Читаем Жизнь по-американски полностью

Придя к власти, сандинисты начали предпринимать попытки экспортировать идеи марксистской революции в соседний Сальвадор и другие страны Централънои Америки. Они оказались настоящими мастерами пропаганды, изображая себя в глазах европейцев и американцев хорошими и добрыми, говоря при этом, что осуществлению их демократических реформ мешает "великий северный колосс", то есть мы.

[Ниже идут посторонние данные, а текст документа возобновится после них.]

(** * Exam-question similarity pipeline: a shallow embedding

    The development follows the Python sources module by module:

    - [Numpy], [Sklearn]     the array operations and scikit-learn's
                             [cosine_similarity], as far as the code uses them;
    - [SimilarityCalculator] [fused_similarity] and [calculate_similarity];
    - [Py]                   the few built-ins the code relies on (strings as
                             lists of code points, [strip], [split], [join],
                             [re.sub]);
    - [DataCleaner]          [clean_html], [segment_text],
                             [get_content_fingerprint], [clean_paper_data];
    - [PaperVectorizer]      the aggregation step of [vectorize_paper];
    - [Utils]                [extract_core_content], [normalize_choices],
                             [calculate_overall_similarity];
    - [TextVectorizer]       [vectorize_text], over the model's embedding of
                             one segment.

    Numbers: the code computes in IEEE double precision.  Here every float is
    a real number ([R]) and every operation is exact, so a statement below is
    a statement about the arithmetic the code implements, not about rounding.
    Exceptions are explicit: a computation returns an [outcome]. *)

From Stdlib Require Import Reals Lra Lia Psatz ZArith NArith List Permutation Sorted.
From Stdlib Require Import Ascii String DecimalNat DecimalFacts.
From stdpp Require Import base decidable gmap.
Import ListNotations.

(** ** Outcomes: a value, or a raised exception *)

Inductive exn : Type := ValueError | ZeroDivisionError | IndexError.

Inductive outcome (A : Type) : Type :=
| Returned (a : A)
| Raised (e : exn).

Arguments Returned {A} a.
Arguments Raised {A} e.

Definition bind {A B : Type} (c : outcome A) (k : A -> outcome B) : outcome B :=
  match c with
  | Returned a => k a
  | Raised e => Raised e
  end.

Notation "'let*' x ':=' c 'in' k" := (bind c (fun x => k))
  (at level 10, x name, c at level 100, k at level 200).

Fixpoint mapM {A B : Type} (f : A -> outcome B) (l : list A) : outcome (list B) :=
  match l with
  | [] => Returned []
  | x :: l' => let* y := f x in let* ys := mapM f l' in Returned (y :: ys)
  end.

(** A Python [str]: its sequence of Unicode code points. *)
Definition str : Type := list N.

(** ** Arrays *)

Module Numpy.
Local Open Scope R_scope.

Definition ndarray : Type := list R.
Definition matrix : Type := list (list R).

Fixpoint zip_with {A B C : Type} (f : A -> B -> C) (a : list A) (b : list B) : list C :=
  match a, b with
  | x :: a', y :: b' => f x y :: zip_with f a' b'
  | _, _ => []
  end.

(** [np.sum] of a one-dimensional array. *)
Definition np_sum (a : ndarray) : R := fold_right Rplus 0 a.

(** [a ** 2], element by element. *)
Definition np_square (a : ndarray) : ndarray := map (fun x => x * x) a.

(** [a - b] on one-dimensional arrays: equal shapes subtract element by
    element, a one-element array is broadcast, anything else is a shape
    error. *)
Definition np_sub (a b : ndarray) : outcome ndarray :=
  if (length a =? length b)%nat then Returned (zip_with Rminus a b)
  else if (length a =? 1)%nat then Returned (map (fun y => hd 0 a - y) b)
  else if (length b =? 1)%nat then Returned (map (fun x => x - hd 0 b) a)
  else Raised ValueError.

(** Division that reports a zero divisor. *)
Definition div (x y : R) : outcome R :=
  if Req_dec_T y 0 then Raised ZeroDivisionError else Returned (x / y).

(** [np.array(rows)] for a list of vectors: a matrix when all rows have one
    length, a shape error otherwise. *)
Definition width (m : matrix) : nat := length (hd [] m).

Definition np_array (rows : list ndarray) : outcome matrix :=
  if forallb (fun r => (length r =? width rows)%nat) rows
  then Returned rows else Raised ValueError.

(** [m[i][j]]; the default is never read on an index in range. *)
Definition get (m : matrix) (i j : nat) : R := nth j (nth i m []) 0.

End Numpy.

(** ** vectorizer.py: [euclidean_distance] *)

Module Vectorizer.
Import Numpy.
Local Open Scope R_scope.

В начале моего пребывания в Белом доме мы выступили с инициативой оказать помощь странам Карибского бассейна и Центральной Америки в преодолении тех огромных экономических и социальных трудностей, которые создают во многих из них благоприятную почву для возникновения революции и ведения подрывной деятельности. Но вскоре стало совершенно очевидно, что этого будет недостаточно, чтобы остановить приверженцев марксизма, финансируемых Кастро и Брежневым. И хотя раньше наши друзья в Мексике и Венесуэле дали понять, что будут всячески содействовать нашим усилиям, направленным на то, чтобы препятствовать проникновению марксистской идеологии в Латинскую Америку, становилось ясно, что они не готовы взять на себя необходимые для этого обязательства, и получалось, что в основном только США должны будут оказывать такое противодействие, но не вводя свои войска. Со своей стороны я никогда не рассматривал подобного варианта.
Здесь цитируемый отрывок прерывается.